All the entries that follow must be written out again exactly.

=====

(* ===== verification/AllocList.v ===== *)
(** Neighbours in a list of addresses without repetition: what a doubly linked list stores. *)
From S2P Require Import Prelude.

(** The first and the last element, 0 for an empty list. *)
Definition hd0 (l : list Z) : Z := match l with [] => 0 | x :: _ => x end.
Definition last0 (l : list Z) : Z := hd0 (reverse l).

(** The element behind [a], 0 if there is none; and the one before it. *)
Fixpoint next_of (l : list Z) (a : Z) : Z :=
  match l with [] => 0 | x :: l' => if x =? a then hd0 l' else next_of l' a end.
Definition prev_of (l : list Z) (a : Z) : Z := next_of (reverse l) a.

Lemma last0_app l x : last0 (l ++ [x]) = x.
Proof. unfold last0. by rewrite reverse_app. Qed.

Lemma last0_cons x l : last0 (x :: l) = if decide (l = []) then x else last0 l.
Proof.
  destruct (decide (l = [])) as [->|Hl]; [done|]. destruct l as [|y l _] using rev_ind; [done|].
  by rewrite app_comm_cons, !last0_app.
Qed.

Lemma hd0_app l1 l2 : hd0 (l1 ++ l2) = if decide (l1 = []) then hd0 l2 else hd0 l1.
Proof. by destruct l1. Qed.

Lemma hd0_in l : l ≠ [] → hd0 l ∈ l.
Proof. destruct l; [done|]. intros _. apply list_elem_of_here. Qed.

Lemma last0_in l : l ≠ [] → last0 l ∈ l.
Proof. intros Hl. unfold last0. apply elem_of_reverse, hd0_in. intros Hr. apply Hl. by rewrite <- (reverse_involutive l), Hr. Qed.

Lemma next_of_notin l a : a ∉ l → next_of l a = 0.
Proof.
  induction l as [|x l IH]; [done|]. rewrite not_elem_of_cons. intros [Hne Hl]. cbn [next_of].
  rewrite (proj2 (Z.eqb_neq x a)) by done. by apply IH.
Qed.

Lemma prev_of_notin l a : a ∉ l → prev_of l a = 0.
Proof. intros Ha. apply next_of_notin. by rewrite elem_of_reverse. Qed.

Lemma next_of_mid l1 a l2 : a ∉ l1 → next_of (l1 ++ a :: l2) a = hd0 l2.
Proof.
  induction l1 as [|x l1 IH]; cbn [app next_of]; [by rewrite Z.eqb_refl|]. rewrite not_elem_of_cons. intros [Hne Hl].
  rewrite (proj2 (Z.eqb_neq x a)) by done. by apply IH.
Qed.

Lemma prev_of_mid l1 a l2 : a ∉ l2 → prev_of (l1 ++ a :: l2) a = last0 l1.
Proof.
  intros Ha. unfold prev_of. rewrite reverse_app, reverse_cons, <- app_assoc. cbn [app].
  apply next_of_mid. by rewrite elem_of_reverse.
Qed.

Lemma next_of_insert l1 y l2 a : a ≠ y → a ≠ 0 → NoDup (l1 ++ l2) →
  next_of (l1 ++ y :: l2) a = if a =? last0 l1 then y else next_of (l1 ++ l2) a.
Proof.
  intros Hy H0. induction l1 as [|x l1 IH]; intros Hnd.
  { cbn. rewrite (proj2 (Z.eqb_neq y a)), (proj2 (Z.eqb_neq a 0)) by done. done. }
  cbn [app] in Hnd. apply NoDup_cons in Hnd as [Hx Hnd]. cbn [app next_of]. rewrite last0_cons, !hd0_app.
  destruct (Z.eqb_spec x a) as [->|Hne].
  - destruct (decide (l1 = [])) as [->|Hl]; [by rewrite Z.eqb_refl|].
    rewrite (proj2 (Z.eqb_neq a (last0 l1))); [done|]. intros ->. apply Hx, elem_of_app. left. by apply last0_in.
  - rewrite IH by done. destruct (decide (l1 = [])) as [->|Hl]; [|done]. change (last0 []) with 0. by rewrite (proj2 (Z.eqb_neq a 0)), (proj2 (Z.eqb_neq a x)).
Qed.

Lemma NoDup_reverse' (l : list Z) : NoDup (reverse l) ↔ NoDup l.
Proof. by rewrite (reverse_Permutation l). Qed.

Lemma last0_reverse l : last0 (reverse l) = hd0 l.
Proof. unfold last0. by rewrite reverse_involutive. Qed.

Lemma prev_of_insert l1 y l2 a : a ≠ y → a ≠ 0 → NoDup (l1 ++ l2) →
  prev_of (l1 ++ y :: l2) a = if a =? hd0 l2 then y else prev_of (l1 ++ l2) a.
Proof.
  intros Hy H0 Hnd. unfold prev_of. rewrite reverse_app, reverse_cons, <- app_assoc. cbn [app].
  rewrite next_of_insert; [|done|done|by rewrite <- reverse_app, NoDup_reverse']. by rewrite last0_reverse, reverse_app.
Qed.

(** The neighbour of a gap. *)
Lemma next_of_gap l1 l2 : l1 ≠ [] → NoDup (l1 ++ l2) → next_of (l1 ++ l2) (last0 l1) = hd0 l2.
Proof.
  destruct l1 as [|x l1 _] using rev_ind; [done|]. intros _ Hnd. rewrite last0_app, <- app_assoc. cbn [app]. apply next_of_mid.
  rewrite <- app_assoc in Hnd. apply NoDup_app in Hnd as (_ & Hnd & _). intros Hin. apply (Hnd x Hin). apply list_elem_of_here.
Qed.

Lemma prev_of_gap l1 l2 : l2 ≠ [] → NoDup (l1 ++ l2) → prev_of (l1 ++ l2) (hd0 l2) = last0 l1.
Proof.
  intros Hl Hnd. unfold prev_of. rewrite <- last0_reverse, reverse_app. apply next_of_gap.
  - intros Hr. apply Hl. by rewrite <- (reverse_involutive l2), Hr.
  - by rewrite <- reverse_app, NoDup_reverse'.
Qed.

(** Two different neighbours, unless there are none. *)
Lemma neighbours_differ l a : NoDup l → a ∈ l → Forall (λ x, x ≠ 0) l → prev_of l a ≠ 0 → prev_of l a ≠ next_of l a.
Proof.
  intros Hnd (l1 & l2 & ->)%list_elem_of_split Hf. rewrite NoDup_app, NoDup_cons in Hnd. destruct Hnd as (_ & Hd & Ha & _).
  rewrite next_of_mid by (intros Hin; apply (Hd a Hin); apply list_elem_of_here). rewrite prev_of_mid by done. intros H0 Heq.
  assert (H1 : l1 ≠ []) by (by intros ->). assert (H2 : l2 ≠ []) by (intros ->; by rewrite Heq in H0).
  apply (Hd (last0 l1)); [by apply last0_in|]. rewrite Heq. apply list_elem_of_further. by apply hd0_in.
Qed.

(** Taking [y] out of the list, as seen at another element. *)
Lemma remove_links l1 y l2 a : NoDup (l1 ++ y :: l2) → a ≠ y → a ≠ 0 →
  next_of (l1 ++ l2) a = (if a =? last0 l1 then hd0 l2 else next_of (l1 ++ y :: l2) a) ∧
  prev_of (l1 ++ l2) a = (if a =? hd0 l2 then last0 l1 else prev_of (l1 ++ y :: l2) a).
Proof.
  intros Hnd Hy H0. assert (Hnd' : NoDup (l1 ++ l2)) by (rewrite <- Permutation_middle in Hnd; by apply NoDup_cons in Hnd as [_ ?]).
  rewrite next_of_insert, prev_of_insert by done. split.
  - destruct (Z.eqb_spec a (last0 l1)) as [E|]; [|done]. rewrite E. apply next_of_gap; [|done]. intros E2. apply H0. by rewrite E, E2.
  - destruct (Z.eqb_spec a (hd0 l2)) as [E|]; [|done]. rewrite E. apply prev_of_gap; [|done]. intros E2. apply H0. by rewrite E, E2.
Qed.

=====

# [Solution for this exercise]
(* ===== verification/AllocList.v ===== *)
(** Neighbours in a list of addresses without repetition: what a doubly linked list stores. *)
From S2P Require Import Prelude.

(** The first and the last element, 0 for an empty list. *)
Definition hd0 (l : list Z) : Z := match l with [] => 0 | x :: _ => x end.
Definition last0 (l : list Z) : Z := hd0 (reverse l).

(** The element behind [a], 0 if there is none; and the one before it. *)
Fixpoint next_of (l : list Z) (a : Z) : Z :=
  match l with [] => 0 | x :: l' => if x =? a then hd0 l' else next_of l' a end.
Definition prev_of (l : list Z) (a : Z) : Z := next_of (reverse l) a.

Lemma last0_app l x : last0 (l ++ [x]) = x.
Proof. unfold last0. by rewrite reverse_app. Qed.

Lemma last0_cons x l : last0 (x :: l) = if decide (l = []) then x else last0 l.
Proof.
  destruct (decide (l = [])) as [->|Hl]; [done|]. destruct l as [|y l _] using rev_ind; [done|].
  by rewrite app_comm_cons, !last0_app.
Qed.

Lemma hd0_app l1 l2 : hd0 (l1 ++ l2) = if decide (l1 = []) then hd0 l2 else hd0 l1.
Proof. by destruct l1. Qed.

Lemma hd0_in l : l ≠ [] → hd0 l ∈ l.
Proof. destruct l; [done|]. intros _. apply list_elem_of_here. Qed.

Lemma last0_in l : l ≠ [] → last0 l ∈ l.
Proof. intros Hl. unfold last0. apply elem_of_reverse, hd0_in. intros Hr. apply Hl. by rewrite <- (reverse_involutive l), Hr. Qed.

Lemma next_of_notin l a : a ∉ l → next_of l a = 0.
Proof.
  induction l as [|x l IH]; [done|]. rewrite not_elem_of_cons. intros [Hne Hl]. cbn [next_of].
  rewrite (proj2 (Z.eqb_neq x a)) by done. by apply IH.
Qed.

Lemma prev_of_notin l a : a ∉ l → prev_of l a = 0.
Proof. intros Ha. apply next_of_notin. by rewrite elem_of_reverse. Qed.

Lemma next_of_mid l1 a l2 : a ∉ l1 → next_of (l1 ++ a :: l2) a = hd0 l2.
Proof.
  induction l1 as [|x l1 IH]; cbn [app next_of]; [by rewrite Z.eqb_refl|]. rewrite not_elem_of_cons. intros [Hne Hl].
  rewrite (proj2 (Z.eqb_neq x a)) by done. by apply IH.
Qed.

Lemma prev_of_mid l1 a l2 : a ∉ l2 → prev_of (l1 ++ a :: l2) a = last0 l1.
Proof.
  intros Ha. unfold prev_of. rewrite reverse_app, reverse_cons, <- app_assoc. cbn [app].
  apply next_of_mid. by rewrite elem_of_reverse.
Qed.

Lemma next_of_insert l1 y l2 a : a ≠ y → a ≠ 0 → NoDup (l1 ++ l2) →
  next_of (l1 ++ y :: l2) a = if a =? last0 l1 then y else next_of (l1 ++ l2) a.
Proof.
  intros Hy H0. induction l1 as [|x l1 IH]; intros Hnd.
  { cbn. rewrite (proj2 (Z.eqb_neq y a)), (proj2 (Z.eqb_neq a 0)) by done. done. }
  cbn [app] in Hnd. apply NoDup_cons in Hnd as [Hx Hnd]. cbn [app next_of]. rewrite last0_cons, !hd0_app.
  destruct (Z.eqb_spec x a) as [->|Hne].
  - destruct (decide (l1 = [])) as [->|Hl]; [by rewrite Z.eqb_refl|].
    rewrite (proj2 (Z.eqb_neq a (last0 l1))); [done|]. intros ->. apply Hx, elem_of_app. left. by apply last0_in.
  - rewrite IH by done. destruct (decide (l1 = [])) as [->|Hl]; [|done]. change (last0 []) with 0. by rewrite (proj2 (Z.eqb_neq a 0)), (proj2 (Z.eqb_neq a x)).
Qed.

Lemma NoDup_reverse' (l : list Z) : NoDup (reverse l) ↔ NoDup l.
Proof. by rewrite (reverse_Permutation l). Qed.

Lemma last0_reverse l : last0 (reverse l) = hd0 l.
Proof. unfold last0. by rewrite reverse_involutive. Qed.

Lemma prev_of_insert l1 y l2 a : a ≠ y → a ≠ 0 → NoDup (l1 ++ l2) →
  prev_of (l1 ++ y :: l2) a = if a =? hd0 l2 then y else prev_of (l1 ++ l2) a.
Proof.
  intros Hy H0 Hnd. unfold prev_of. rewrite reverse_app, reverse_cons, <- app_assoc. cbn [app].
  rewrite next_of_insert; [|done|done|by rewrite <- reverse_app, NoDup_reverse']. by rewrite last0_reverse, reverse_app.
Qed.

(** The neighbour of a gap. *)
Lemma next_of_gap l1 l2 : l1 ≠ [] → NoDup (l1 ++ l2) → next_of (l1 ++ l2) (last0 l1) = hd0 l2.
Proof.
  destruct l1 as [|x l1 _] using rev_ind; [done|]. intros _ Hnd. rewrite last0_app, <- app_assoc. cbn [app]. apply next_of_mid.
  rewrite <- app_assoc in Hnd. apply NoDup_app in Hnd as (_ & Hnd & _). intros Hin. apply (Hnd x Hin). apply list_elem_of_here.
Qed.

Lemma prev_of_gap l1 l2 : l2 ≠ [] → NoDup (l1 ++ l2) → prev_of (l1 ++ l2) (hd0 l2) = last0 l1.
Proof.
  intros Hl Hnd. unfold prev_of. rewrite <- last0_reverse, reverse_app. apply next_of_gap.
  - intros Hr. apply Hl. by rewrite <- (reverse_involutive l2), Hr.
  - by rewrite <- reverse_app, NoDup_reverse'.
Qed.

(** Two different neighbours, unless there are none. *)
Lemma neighbours_differ l a : NoDup l → a ∈ l → Forall (λ x, x ≠ 0) l → prev_of l a ≠ 0 → prev_of l a ≠ next_of l a.
Proof.
  intros Hnd (l1 & l2 & ->)%list_elem_of_split Hf. rewrite NoDup_app, NoDup_cons in Hnd. destruct Hnd as (_ & Hd & Ha & _).
  rewrite next_of_mid by (intros Hin; apply (Hd a Hin); apply list_elem_of_here). rewrite prev_of_mid by done. intros H0 Heq.
  assert (H1 : l1 ≠ []) by (by intros ->). assert (H2 : l2 ≠ []) by (intros ->; by rewrite Heq in H0).
  apply (Hd (last0 l1)); [by apply last0_in|]. rewrite Heq. apply list_elem_of_further. by apply hd0_in.
Qed.

(** Taking [y] out of the list, as seen at another element. *)
Lemma remove_links l1 y l2 a : NoDup (l1 ++ y :: l2) → a ≠ y → a ≠ 0 →
  next_of (l1 ++ l2) a = (if a =? last0 l1 then hd0 l2 else next_of (l1 ++ y :: l2) a) ∧
  prev_of (l1 ++ l2) a = (if a =? hd0 l2 then last0 l1 else prev_of (l1 ++ y :: l2) a).
Proof.
  intros Hnd Hy H0. assert (Hnd' : NoDup (l1 ++ l2)) by (rewrite <- Permutation_middle in Hnd; by apply NoDup_cons in Hnd as [_ ?]).
  rewrite next_of_insert, prev_of_insert by done. split.
  - destruct (Z.eqb_spec a (last0 l1)) as [E|]; [|done]. rewrite E. apply next_of_gap; [|done]. intros E2. apply H0. by rewrite E, E2.
  - destruct (Z.eqb_spec a (hd0 l2)) as [E|]; [|done]. rewrite E. apply prev_of_gap; [|done]. intros E2. apply H0. by rewrite E, E2.
Qed.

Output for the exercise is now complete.